=== Section Start ===
Section labels.
Context {TH TK TV TA : Type}.
Context `{!Store TH Z} `{!Store TK string} `{!Store TV Z} `{!Store TA bool}.

(** ** The state *)
Record sestate := State {
  hash : TH;                           (* object -> label id *)
  hash_id : SESQLITE_BIHASH TK TV;     (* label id <-> label *)
  avc : TA;                            (* true is avc_allow *)
  contexts : option sesqlite_context;
  scon : option string;
  scon_id : Z;
  vacuum : Z;
  selinux_id : list id_row;
  selinux_context : list ctx_row;
  last_rowid : Z;                      (* sqlite3_last_insert_rowid *)
}.

Definition set_hash h (s : sestate) : sestate :=
  State h (hash_id s) (avc s) (contexts s) (scon s) (scon_id s) (vacuum s)
    (selinux_id s) (selinux_context s) (last_rowid s).
Definition set_hash_id h (s : sestate) : sestate :=
  State (hash s) h (avc s) (contexts s) (scon s) (scon_id s) (vacuum s)
    (selinux_id s) (selinux_context s) (last_rowid s).
Definition set_avc a (s : sestate) : sestate :=
  State (hash s) (hash_id s) a (contexts s) (scon s) (scon_id s) (vacuum s)
    (selinux_id s) (selinux_context s) (last_rowid s).
Definition set_contexts c (s : sestate) : sestate :=
  State (hash s) (hash_id s) (avc s) c (scon s) (scon_id s) (vacuum s)
    (selinux_id s) (selinux_context s) (last_rowid s).
Definition set_scon c i (s : sestate) : sestate :=
  State (hash s) (hash_id s) (avc s) (contexts s) c i (vacuum s)
    (selinux_id s) (selinux_context s) (last_rowid s).
Definition put_vacuum v (s : sestate) : sestate :=
  State (hash s) (hash_id s) (avc s) (contexts s) (scon s) (scon_id s) v
    (selinux_id s) (selinux_context s) (last_rowid s).
Definition set_tables ti tc r (s : sestate) : sestate :=
  State (hash s) (hash_id s) (avc s) (contexts s) (scon s) (scon_id s) (vacuum s) ti tc r.

Abbreviation M := (sm sestate).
=== Section End ===
» INSTRUCTIONS FOR THE TASK
Above are some lines. Repeat exactly, and only, those from the line that has "Definition set_contexts c" through the line that has "State (hash s) (hash_id s) (avc s) (contexts s) c".

» EXPECTED ANSWER
Definition set_contexts c (s : sestate) : sestate :=
  State (hash s) (hash_id s) (avc s) c (scon s) (scon_id s) (vacuum s)
    (selinux_id s) (selinux_context s) (last_rowid s).
Definition set_scon c i (s : sestate) : sestate :=
  State (hash s) (hash_id s) (avc s) (contexts s) c i (vacuum s)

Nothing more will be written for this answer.